(* ===== verification/Crash.v ===== *)
(** A node on RocksDB that stops in the middle of a block ([app/src/command.rs]
    over [storage/rocksdb/src]).  A build reaches the disk in many batches: the
    nodes, root and storage tries of every transaction, the state root of the
    block, then its receipts, its transactions, the block and its payload id.  Each
    batch is atomic and the build is not, so what a crash leaves is one of the disks
    between two batches.  [recording] is a database that keeps all of them. *)
From S2P Require Import Prelude Primitives MoveTypes Errors Envelope EvMap.
From S2P Require Import Transactions Fees BaseFee Receipts Payloads Blocks Application Chain.
From S2P Require Import MoveVm EthToken ToyVm Nonces Events TagValidation Execution.
From S2P Require Import Storage StateTree EvmState StateQueries World Publication Columns RocksDb RocksState HeedState.

Local Open Scope Z_scope.

(** ** A build on the database *)

Section RocksBuild.
Context `{EthTrie, WorldLibrary}.
Context `{!TxLibrary, EnvelopeLibrary, HeaderLibrary, EvMap, !Executor, !AppLibrary}.
Context {D : RocksDb} `{!TrieReads}.
Context `{!Json ExtendedBlock, !Json ExtendedTransaction, !Json ExtendedReceipt}.
Context (iteration_order : gmap TreeKey TreeValue → list (TreeKey * TreeValue)).

(** The changes of every transaction go to the disk before the next is executed.
    Source: app/src/command.rs 246-255 [execute_transactions] *)
Fixpoint rocks_execute (db : Db) (self : RocksDbState)
    (changes : list (ChangeSet * list (Address * StorageTrieChanges))) : exec (Db * RocksDbState) :=
  match changes with
  | [] => Done (db, self)
  | (move_vm, evm) :: changes =>
    applied ← rocks_state_apply iteration_order db self move_vm;
    '(db, self) ← unwrap applied;
    '(db, stored) ← rocks_repository_apply db evm;
    unwrap stored;;
    rocks_execute db self changes
  end.

(** Source: app/src/command.rs 80-150 [start_block_build] *)
Definition rocks_build (db : Db) (self : RocksDbState) (parent : ExtendedBlock)
    (attributes : Payload) (id : PayloadId) (txs : list OpTxEnvelope) (base_fee : Z)
    (header_for_execution : HeaderForExecution) (x : Executed)
    : exec (Db * RocksDbState * ExtendedBlock) :=
  '(db, self) ← rocks_execute db self (ex_changes x);
  db ← rocks_on_tx_batch db self;
  let outcome := MkExecutionOutcome (ex_receipts_root x) (rocks_state_root self)
    (ex_logs_bloom x) (ex_gas_used x) (ex_total_tip x) in
  let b := assemble_block parent attributes id txs base_fee header_for_execution outcome in
  db ← rocks_commit db b txs (ex_receipts x);
  Done (db, self, b).

(** Source: app/src/command.rs 59-63 [start_block_build] *)
Fixpoint rocks_unprocessed (db : Db) (txs : list TxWithMetadata) : exec (list TxWithMetadata) :=
  match txs with
  | [] => Done []
  | (tx_hash, tx) :: txs =>
    found ← receipt_contains db tx_hash;
    processed ← unwrap found;
    rest ← rocks_unprocessed db txs;
    Done (if processed : bool then rest else (tx_hash, tx) :: rest)
  end.

(** [execution] is what executing the transactions of the block yields; the
    memory pool is drained.
    Source: app/src/command.rs 34-150 [start_block_build] *)
Definition rocks_start_block_build (db : Db) (self : RocksDbState) (gas_fee : Eip1559GasFee)
    (mem_pool : gmap B256 (OpTxEnvelope * L1GasFeeInput)) (attributes : Payload) (id : PayloadId)
    (execution : list TxWithMetadata → Z → HeaderForExecution → exec Executed)
    : exec (Db * RocksDbState * gmap B256 (OpTxEnvelope * L1GasFeeInput)) :=
  found ← payload_by_id db id;
  found ← unwrap found;
  if decide (is_Some found) then Done (db, self, mem_pool) else
  transactions_with_metadata ←
    rocks_unprocessed db (omap attribute_tx (p_transactions attributes) ++ drain_order mem_pool);
  latest ← block_repo_latest db;
  latest ← unwrap latest;
  parent ← expect latest;
  let h := header (block parent) in
  base_fee ← base_fee_per_gas gas_fee (h_gas_limit h) (h_gas_used h) (default 0 (h_base_fee_per_gas h));
  let header_for_execution := execution_header parent attributes in
  let txs := (λ t, t.2.1) <$> transactions_with_metadata in
  x ← execution transactions_with_metadata base_fee header_for_execution;
  '(db, self, _) ← rocks_build db self parent attributes id txs base_fee header_for_execution x;
  Done (db, self, ∅).

End RocksBuild.

(** ** What a batch changes *)

Section Writes.
Context {D : RocksDb} `{!RocksDbLaws}.

(** The two disks have the same columns, and all but those of [cs] are equal. *)
Definition same_but (cs : list string) (db db' : Db) : Prop :=
  (∀ c, has_column db' c = has_column db c) ∧ ∀ c, c ∉ cs → contents db' c = contents db c.

Lemma same_but_refl cs db : same_but cs db db.
Proof. done. Qed.
Lemma same_but_trans cs db1 db2 db3 : same_but cs db1 db2 → same_but cs db2 db3 → same_but cs db1 db3.
Proof. intros [K1 C1] [K2 C2]. split; intros c; [by rewrite K2|]. intros Hc. by rewrite C2, C1. Qed.
Lemma same_but_weaken cs cs' db db' : same_but cs db db' → cs ⊆ cs' → same_but cs' db db'.
Proof. intros [K C] Hs. split; [done|]. intros c Hc. apply C. intros Hin. by apply Hc, Hs. Qed.
Lemma same_but_opened cs db db' : same_but cs db db' → Opened db → Opened db'.
Proof. intros [K _] Ho c Hc. rewrite K. by apply Ho. Qed.

Lemma write_same_but db ws db' : db_write db ws = Ok db' → same_but ws.*1 db db'.
Proof.
  intros Hw. destruct (db_write_ok _ _ _ Hw) as [W K]. split; [done|]. intros c. rewrite W. clear.
  generalize (contents db). induction ws as [|[c' [k v]] ws IH]; intros cols Hc; [done|].
  apply not_elem_of_cons in Hc as [Hne Hc]. simpl in *. rewrite IH by done. by apply put_ne.
Qed.

(** One column. *)
Lemma write_column db (c : string) (ws : list (bytes * bytes)) db' : db_write db (pair c <$> ws) = Ok db' →
  same_but [c] db db'.
Proof.
  intros Hw. eapply same_but_weaken; [by eapply write_same_but|]. intros c' Hc.
  apply list_elem_of_fmap in Hc as ([c0 w] & -> & Hin). apply list_elem_of_fmap in Hin as (? & [= -> ->] & _).
  apply list_elem_of_here.
Qed.

Lemma write_union (db : Db) (c : string) (nodes : gmap bytes bytes) (db' : Db) : db_write db (pair c <$> map_to_list nodes) = Ok db' →
  contents db' c = nodes ∪ contents db c ∧ same_but [c] db db'.
Proof.
  intros Hw. split; [|by eapply write_column]. rewrite (proj1 (db_write_ok _ _ _ Hw)).
  destruct (put_all_union c (contents db) (map_to_list nodes)) as [-> _];
    [apply NoDup_fst_map_to_list|]. by rewrite list_to_map_to_list.
Qed.

End Writes.

(** ** The disks of a build

    [Good] is what is shown of every disk: it must hold again after a batch whose
    outcome satisfies [Q]. *)

(** Disjoint lists of columns. *)
Definition apart (cs cs' : list string) : Prop := Forall (λ c, c ∉ cs') cs.
Lemma apart_in cs cs' c : apart cs cs' → c ∈ cs → c ∉ cs'.
Proof. unfold apart. rewrite Forall_forall. auto. Qed.

Section Points.
Context `{EthTrie, !EthTrieLaws, WorldLibrary}.
Context `{!TxLibrary, EnvelopeLibrary, HeaderLibrary, EvMapLaws, !Executor, !AppLibrary}.
Context {D : RocksDb} `{!RocksDbLaws, !TrieReads, !TrieReadsLaws}.
Context `{!Json ExtendedBlock, !Json ExtendedTransaction, !Json ExtendedReceipt}.

(** The chain of [g], [log] and perhaps [e] as the columns show it when [s] of the
    four batches of its commit are written. *)
Record ChainAt (g : Entry) (log : list Entry) (e : Entry) (s : nat) (db : Db) : Prop := {
  ca_receipts : Holds Receipts.transaction_hash json_written (contents db "receipt"%string)
    ((g :: upto 0 s log e) ≫= en_receipts);
  ca_txs : Holds et_hash json_written (contents db "transaction"%string)
    ((g :: upto 1 s log e) ≫= en_txs);
  ca_blocks : Holds hash json_written (contents db "block"%string) (en_block <$> g :: upto 2 s log e);
  ca_heights : Holds (λ b, u64_key (number b)) hash_written (contents db "height"%string)
    (en_block <$> g :: upto 2 s log e);
  ca_payloads : Holds (λ b, u64_key (payload_id b)) hash_written (contents db "payload"%string)
    (en_block <$> upto 3 s log e);
}.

^^^^^^^^

**PROBLEM DESCRIPTION:** Start at the first line of the entries and stop at the line that contains "Definition rocks_build (db". Repeat every line in that span exactly, and nothing beyond it.

**SOLUTION TO THIS PROBLEM:**
(* ===== verification/Crash.v ===== *)
(** A node on RocksDB that stops in the middle of a block ([app/src/command.rs]
    over [storage/rocksdb/src]).  A build reaches the disk in many batches: the
    nodes, root and storage tries of every transaction, the state root of the
    block, then its receipts, its transactions, the block and its payload id.  Each
    batch is atomic and the build is not, so what a crash leaves is one of the disks
    between two batches.  [recording] is a database that keeps all of them. *)
From S2P Require Import Prelude Primitives MoveTypes Errors Envelope EvMap.
From S2P Require Import Transactions Fees BaseFee Receipts Payloads Blocks Application Chain.
From S2P Require Import MoveVm EthToken ToyVm Nonces Events TagValidation Execution.
From S2P Require Import Storage StateTree EvmState StateQueries World Publication Columns RocksDb RocksState HeedState.

Local Open Scope Z_scope.

(** ** A build on the database *)

Section RocksBuild.
Context `{EthTrie, WorldLibrary}.
Context `{!TxLibrary, EnvelopeLibrary, HeaderLibrary, EvMap, !Executor, !AppLibrary}.
Context {D : RocksDb} `{!TrieReads}.
Context `{!Json ExtendedBlock, !Json ExtendedTransaction, !Json ExtendedReceipt}.
Context (iteration_order : gmap TreeKey TreeValue → list (TreeKey * TreeValue)).

(** The changes of every transaction go to the disk before the next is executed.
    Source: app/src/command.rs 246-255 [execute_transactions] *)
Fixpoint rocks_execute (db : Db) (self : RocksDbState)
    (changes : list (ChangeSet * list (Address * StorageTrieChanges))) : exec (Db * RocksDbState) :=
  match changes with
  | [] => Done (db, self)
  | (move_vm, evm) :: changes =>
    applied ← rocks_state_apply iteration_order db self move_vm;
    '(db, self) ← unwrap applied;
    '(db, stored) ← rocks_repository_apply db evm;
    unwrap stored;;
    rocks_execute db self changes
  end.

(** Source: app/src/command.rs 80-150 [start_block_build] *)
Definition rocks_build (db : Db) (self : RocksDbState) (parent : ExtendedBlock)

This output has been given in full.